In yet other embodiments, the radial load A may result from the application of an axial load, as indicated by the arrows B, as applied to the head 406. More particularly, as illustrated, the outer radial surface of the head 406 may be beveled, angled, or otherwise tapered in an axial direction, thereby defining a beveled or angled surface. A ring or other annular cylindrical structure (not shown) may be extended partially over the head 406 and forced against the head 406 in the axial direction B. As a result of the beveled surface of the head 406, the axial load B against the head 406 translates into the radial load A required to force the head 406 into radial engagement with the shroud 326. Similar to the radial load A, the axial load B may be realized using any suitable actuator or actuation device known to those skilled in the art, and may operate hydraulically, mechanically, electrically, electromechanically, pneumatically, or any combination thereof.
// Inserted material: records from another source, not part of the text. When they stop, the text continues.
(* ===== verification/GateM4.v ===== *)
(** * The M4 gate: an interactive console

    scripts/m4-test.py: after the reset the gate waits for the shell, types a
    probe into it and measures the boot from the log. *)

From S2P Require Import Prelude PyBytes PyStr Utf8 PyFloat Regex Io Session Boots.

Definition REQUIRED_MARKERS : list string := [
  "MICRONUX:M3:BOOT";
  "MICRONUX:M3:JUMP";
  "MICRONUX:M4:IRQ source=22 matrix=500d6058 clic=16 handoff=armed";
  "Linux version 6.12.27";
  "console [ttyGS0] enabled";
  "USB Serial/JTAG ttyGS0";
  "MICRONUX:M4:SHELL ready console=ttyGS0";
  "MICRONUX:M4:PROBE:BEGIN";
  "MICRONUX:M4:MEMINFO";
  "MICRONUX:M4:FREE";
  "MICRONUX:M4:UNAME";
  "MICRONUX:M4:PROBE:DONE"
].

Definition FORBIDDEN_MARKERS : list string := [
  "MICRONUX:M3:FAIL";
  "MICRONUX:M4:FAIL";
  "Kernel panic";
  "Oops:";
  "BUG:";
  "Unhandled";
  "unhandled signal";
  "timer stall";
  "can't open /dev/ttyGS0"
].

Definition PROBE_LINES : list string := map (λ l, l +:+ nl) [
  "TAG=BEGIN; echo MICRONUX:M4:PROBE:$TAG";
  "TAG=MEMINFO; echo MICRONUX:M4:$TAG";
  "cat /proc/meminfo";
  "TAG=FREE; echo MICRONUX:M4:$TAG";
  "free";
  "TAG=UNAME; echo MICRONUX:M4:$TAG";
  "uname -a";
  "TAG=DONE; echo MICRONUX:M4:PROBE:$TAG"
].

Definition ARTIFACTS : list string := ["Image"; "rootfs.cpio"; "esp32p4-micronux.dtb"; "metadata.bin"].

Definition INIT_RE : re := Eval vm_compute in
  compile false "\[\s*([0-9]+(?:\.[0-9]+)?)\] Run /init as init process".
Definition JUMP_RE : re := Eval vm_compute in
  compile false "I \(([0-9]+)\) micronux_m3: MICRONUX:M3:JUMP".
Definition MEM_RE : re := Eval vm_compute in
  compile false "(?m)^MemFree:\s+([0-9]+) kB\r?$".

(** ** Capturing a boot *)

Section Capture.
Context {W : Type} (H : host W) (env : environment) (fuel : nat).

Definition rom_reset (port : string) : io W unit := check_run H env (chip_id_command env port).

(** The body of the loop: the probe is typed once the shell is ready, and the loop
    ends 0.4 seconds after the probe is done. *)
Definition on_text (d : device) (state : bool * option Z) (_ captured : bytes)
    : io W ((bool * option Z) + bytes) :=
  let '(probe_sent, done_seen_at) := state in
  let text := decode captured in
  probe_sent ←
    (if negb probe_sent && contains "MICRONUX:M4:SHELL ready" text
     then sleep H (ms 200) ;; send_lines H d PROBE_LINES ;; mret true
     else mret probe_sent);
  if probe_sent && contains "MICRONUX:M4:PROBE:DONE" text then
    now ← monotonic H;
    mret (match done_seen_at with
          | None => inl (probe_sent, Some now)
          | Some seen => if decide (ms 400 ≤ now - seen) then inr captured else inl (probe_sent, done_seen_at)
          end)
  else mret (inl (probe_sent, done_seen_at)).

Definition reset_probe_and_capture (port : string) (timeout : Z) : io W string :=
  rom_reset port ;;
  d ← serial_open H (boot_settings port);
  finally (
    reset_input_buffer H d ;;
    now ← monotonic H;
    captured ← capture_loop H fuel (read_waiting H d) (now + timeout) (on_text d) (false, None) [];
    mret (decode captured))
  (release H d).

End Capture.

(** ** Judging a boot *)

Definition artifact_record (directory : artifact_dir) : result string :=
  entries ← artifact_entries "M4" directory ARTIFACTS;
  Ok (str_join " " entries).

Definition USEFUL : list string :=
  ["MICRONUX:M3:KERNEL"; "MICRONUX:M3:DTB"; "MICRONUX:M4:"; "Linux version"; "console [ttyGS0]";
   "USB Serial/JTAG ttyGS0"; "MemFree:"; "Memory:"; "GNU/Linux"].

Definition milestone_lines (log : string) : list string :=
  map strip (filter (λ line, mentions USEFUL line = true) (splitlines log)).

Definition announce (boots boot : Z) (log : string) : list string :=
  ["--- M4 boot " +:+ pretty boot +:+ "/" +:+ pretty boots +:+ " ---";
   lines_or (milestone_lines log) "(no M4/Linux milestones captured)"].

(** Seconds to [/init], seconds from the reset to the shell, free memory in KiB. *)
Definition parse_measurements (log : string) : result (float * float * Z) :=
  match search INIT_RE log, search JUMP_RE log, search MEM_RE log with
  | Some init_match, Some jump_match, Some mem_match =>
      let init_time := float_of_string (group init_match "1") in
      jump ← float_of_int (int_of 10 (group jump_match "1"));
      let shell_time := fadd (fdiv jump (float_of_string "1000.0")) init_time in
      Ok (init_time, shell_time, int_of 10 (group mem_match "1"))
  | _, _, _ => Err (Exn ValueError "boot did not report loader time, init time, and MemFree")
  end.

(** What the loop of [main] accumulates. *)
Record seen := {
  expected : option (string * string);
  init_times : list float;
  shell_times : list float;
  free_memory : list Z;
}.

Definition check_boot (boot : Z) (so_far : seen) (log : string) : result (list string + seen) :=
  let missing := absent REQUIRED_MARKERS log in
  let forbidden := present FORBIDDEN_MARKERS log in
  if decide (missing ≠ [] ∨ forbidden ≠ []) then Ok (inl (marker_errors "M4" boot missing forbidden log))
  else
    match search KERNEL_HASH_RE log, search DTB_HASH_RE log with
    | Some kernel_match, Some dtb_match =>
        match compare_pair (expected so_far) (group kernel_match "1") (group dtb_match "1")
                (λ _ _, ["M4 payload changed across reset boot " +:+ pretty boot]) with
        | inl errors => Ok (inl errors)
        | inr expected =>
            match parse_measurements log with
            | Ok (init_time, shell_time, mem_free) =>
                Ok (inr {| expected := expected;
                           init_times := init_times so_far ++ [init_time];
                           shell_times := shell_times so_far ++ [shell_time];
                           free_memory := free_memory so_far ++ [mem_free] |})
            | Err e =>
                if caught [ValueError] e then Ok (inl ["M4 boot " +:+ pretty boot +:+ ": " +:+ exn_msg e])
                else Err e
            end
        end
    | _, _ => Ok (inl ["M4 boot " +:+ pretty boot +:+ " did not report payload hashes"])
    end.

Definition pass_lines (boots : Z) (artifacts : string) (so_far : seen) : list string :=
  ["M4 artifacts: " +:+ artifacts;
   "M4 hardware gate passed: boots=" +:+ pretty boots +:+ " " +:+
   "init_time_s=" +:+ commas (map fmt_2f (init_times so_far)) +:+ " " +:+
   "reset_to_shell_s=" +:+ commas (map fmt_2f (shell_times so_far)) +:+ " " +:+
   "mem_free_kb=" +:+ commas (map pretty (free_memory so_far)) +:+ " " +:+
   "kernel_sha256=" +:+ show_option (fst <$> expected so_far) +:+
   " dtb_sha256=" +:+ show_option (snd <$> expected so_far)].

(** [main], with the parsed arguments. *)
Definition main {W} (H : host W) (env : environment) (fuel : nat) (port : string) (boots timeout : Z)
    (directory : artifact_dir) : io W Z :=
  lift (raise_when (boots < 1) SystemExit "--boots must be at least 1") ;;
  with_artifacts (artifact_record directory) (λ artifacts,
    seen ← boot_loop (Z.to_nat boots) 1 (reset_probe_and_capture H env fuel port timeout) (announce boots) check_boot
             {| expected := None; init_times := []; shell_times := []; free_memory := [] |};
    conclude (pass_lines boots artifacts) seen).

(** ** What a pass means *)

(** A boot with an answered probe, this payload and these measurements. *)
Record boot_ok (log : string) (key : string * string) (measured : float * float * Z) : Prop := {
  ok_markers : ∀ marker, marker ∈ REQUIRED_MARKERS → contains marker log = true;
  ok_no_failure : ∀ marker, marker ∈ FORBIDDEN_MARKERS → contains marker log = false;
  ok_kernel : ∃ m, search KERNEL_HASH_RE log = Some m ∧ key.1 = group m "1";
  ok_dtb : ∃ m, search DTB_HASH_RE log = Some m ∧ key.2 = group m "1";
  ok_measured : parse_measurements log = Ok measured;
}.

Definition seen_of (e : option (string * string)) (l : list (float * float * Z)) : seen := {|
  expected := e;
  init_times := map (λ m, m.1.1) l;
  shell_times := map (λ m, m.1.2) l;
  free_memory := map snd l;
|}.

Lemma m4_check_boot_spec boot e l log seen' :
  check_boot boot (seen_of e l) log = Ok (inr seen') ↔
  ∃ k m, boot_ok log k m ∧ (e = None ∨ e = Some k) ∧ seen' = seen_of (Some k) (l ++ [m]).
Proof.
  unfold check_boot, seen_of. cbn [expected init_times shell_times free_memory]. split.
  - case_decide as Hd; [done|]. rewrite not_failed, absent_nil, present_nil in Hd. destruct Hd as [Ha Hp].
    destruct (search KERNEL_HASH_RE log) as [c|] eqn:Ec; [|done].
    destruct (search DTB_HASH_RE log) as [t|] eqn:Et; [|done].
    destruct (compare_pair _ _ _ _) as [|e'] eqn:Ek; [done|]. apply compare_pair_spec in Ek as [He ->].
    destruct (parse_measurements log) as [[[i sh] m]|] eqn:Em; [|by destruct (caught _ _)].
    intros [= <-]. exists (group c "1", group t "1"), (i, sh, m). rewrite !map_app.
    split; [constructor; eauto|done].
  - intros ([kc kt] & [[i sh] m] & [Hm Hf (c & Ec & Hc) (t & Et & Ht) Em] & He & ->).
    rewrite decide_False by (by rewrite not_failed, absent_nil, present_nil).
    rewrite Ec, Et, Em. cbn in Hc, Ht. subst.
    rewrite (proj2 (compare_pair_spec e _ _ _ _) (conj He eq_refl)). by rewrite !map_app.
Qed.

Section Gate.
Context {W : Type} (H : host W) (env : environment) (fuel : nat) (port : string) (boots timeout : Z)
  (directory : artifact_dir).

(** All artifacts are there, and as many boots as asked for answered the probe, all
    with one payload; the measurements of every boot are printed. *)
Definition passes (s s' : st W) : Prop :=
  ¬ boots < 1 ∧
  ∃ artifacts, artifact_record directory = Ok artifacts ∧
  ∃ logs key measured s1,
    length logs = Z.to_nat boots
    ∧ booted (reset_probe_and_capture H env fuel port timeout) (announce boots) 1 s logs s1
    ∧ Forall2 (λ log m, boot_ok log key m) logs measured
    ∧ s' = printed (pass_lines boots artifacts (seen_of (Some key) measured)) s1.

Lemma m4_exits s : wlp (main H env fuel port boots timeout directory) (exits (passes s)) s.
Proof.
  apply wlp_guard. intros Hb. apply wlp_artifacts. intros artifacts _.
  apply (series_exit check_boot seen_of boot_ok); [|done|lia]. intros. apply m4_check_boot_spec.
Qed.

Lemma m4_capture_steady `{!TimedHost H} : lasts H fuel timeout →
  steady H (reset_probe_and_capture H env fuel port timeout).
Proof.
  intros Hf. apply steady_bind; [apply steady_check_run|]. intros _.
  apply steady_bind; [steady_step|]. intros d.
  apply steady_finally; [|apply steady_release]. apply steady_bind; [steady_step|intros _].
  apply steady_capture; [done..|apply read_waiting_takes_time| |intros; steady_step].
  intros [sent seen] chunk captured. apply steady_bind; [|intros []; repeat steady_step].
  case_match; [|steady_step]. apply steady_bind; [steady_step|intros _].
  apply steady_bind; [apply steady_send_lines|intros _; steady_step].
Qed.

End Gate.

(** The M4 gate ends, and exits with 0 exactly when all artifacts exist and as
    many boots as asked for each logged every milestone up to the answered probe
    and no fatal message, with the times and the free memory in readable form and
    the same payload hashes throughout; it then prints the measurements boot by
    boot.  Otherwise it exits with 1 or passes on an exception. *)
Theorem m4_gate {W} (H : host W) `{!TimedHost H} env fuel port boots timeout directory s :
  lasts H fuel timeout →
  wp (main H env fuel port boots timeout directory)
    (exits (passes H env fuel port boots timeout directory s)) s.
Proof.
  intros Hf. eapply wp_mono; [apply wp_and; [|apply m4_exits]|by intros r s' [_ ?]].
  assert (steady H (main H env fuel port boots timeout directory)) as Hm; [|apply Hm].
  apply steady_bind; [steady_step|intros _]. apply steady_artifacts. intros artifacts.
  apply steady_bind; [by apply steady_boot_loop, m4_capture_steady|]. intros seen. apply steady_conclude.
Qed.

(** Passing and failing runs. *)
Definition sample_log (init memory : string) : list string :=
  ["MICRONUX:M3:BOOT"] ++ payload_lines "a" "b" ++
  ["I (1234) micronux_m3: MICRONUX:M3:JUMP"; "MICRONUX:M4:IRQ source=22 matrix=500d6058 clic=16 handoff=armed";
   "Linux version 6.12.27 (gcc)"; "console [ttyGS0] enabled"; "USB Serial/JTAG ttyGS0";
   "[    " +:+ init +:+ "] Run /init as init process"; "MICRONUX:M4:SHELL ready console=ttyGS0";
   "MICRONUX:M4:PROBE:BEGIN"; "MICRONUX:M4:MEMINFO"; "MemFree:        " +:+ memory +:+ " kB";
   "MICRONUX:M4:FREE"; "MICRONUX:M4:UNAME"; "MICRONUX:M4:PROBE:DONE"].

Definition sample_dir : artifact_dir := {| path_of := λ name, "out/" +:+ name; file_of := λ _, Some [] |}.

Definition sample_run (directory : artifact_dir) (boots : Z) (chunks : list bytes) : option (result Z * string) :=
  (λ o, (o.1, stderr o.2)) <$>
    main replay_host bench_environment 300 "COM1" boots (seconds 5) directory (replaying chunks).

Example m4_examples :
  (sample_run sample_dir 1 [console (sample_log "2.5" "4321")],
   sample_run sample_dir 1 [console (sample_log "2.5" "x")],
   sample_run {| path_of := path_of sample_dir; file_of := λ _, None |} 1 [])
  = (Some (Ok 0, ""),
     Some (Ok 1, "M4 boot 1: boot did not report loader time, init time, and MemFree" +:+ nl),
     Some (Ok 1, "missing M4 artifact: out/Image" +:+ nl)).
Proof. by_compute. Qed.

Lemma m4_gate_witness :
  let s := replaying [console (sample_log "2.5" "4321")] in
  wp (main replay_host bench_environment (Z.to_nat 20001) "COM1" 1 (seconds 5) sample_dir)
    (exits (passes replay_host bench_environment (Z.to_nat 20001) "COM1" 1 (seconds 5) sample_dir s)) s.
Proof.
  apply (m4_gate replay_host bench_environment (Z.to_nat 20001) "COM1" 1 (seconds 5) sample_dir); apply replay_lasts.
  vm_compute. discriminate.
Defined.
Upon applying the radial load A, the profile 408 may be forced into radial engagement with the outer surface of the shroud 326. Continued and increased application of the radial load A may result in the shroud 326 being plastically deformed radially in the general shape or configuration of the profile 408. This is shown in FIG. 5B, where the shroud 326 is shown as having been bent or forced into the trough 324 of the buckles 304 in accordance with the shape of the profile 408. Once bent or plastically deformed into the trough 324, the shroud 326 then generally encompasses the AICD 306 and therefore serves as a fluid barrier or restrictor to the influx of fluids into the AICD 306. As a result, the overall fluid flow capacity or capability into the interior 314 (FIG. 3B) of the base pipe 312 (FIG. 3B) is reduced.

While the profiles 408 in the depicted embodiment are designed to match the general shape or design of the trough 324, those skilled in the art will readily appreciate that the design of the profiles 408 may be configured to plastically deform the shroud 326 in any shape or form capable of substantially isolating the AICD 306 from the influx of fluids. For instance, the profiles 408 may be designed or otherwise configured to match the general shape or design of the AICD 306 and thereby plastically deform the shroud 326 directly about the periphery of the AICD 306 and otherwise within the central cavity 322. The profile 408 may also be designed or otherwise configured to match the general shape of the fluid compartment 308 and thereby plastically deform the shroud 326 about the inner periphery of the fluid compartment 308. In further embodiments, the profile 408 may be designed or otherwise configured to plastically deform the shroud 326 within a portion of the fluid compartment 308 such that the flow conduits 310 (FIG. 3A) are substantially occluded with the shroud 326. In other words, the profile 408 may be configured as a type of swage device that plastically deforms the shroud 326 so that fluid flow through the flow conduits 310 to/from the fluid compartment 308 is substantially prevented.

Accordingly, a well operator may be able to make on-site fluid flow adjustments to the AICD assembly 300 prior to its deployment downhole. The well operator may be able to use the crimping tool 400 on-site to selectively crimp the shroud 326 about each of the AICDs or about a desired number of AICDs 306 and thereby selectively reduce the flow of fluid 208 into the interior 314 of the base pipe 312. Once the desired on-site fluid flow adjustments have been made, the AICD assembly 300 may then be deployed downhole for operation.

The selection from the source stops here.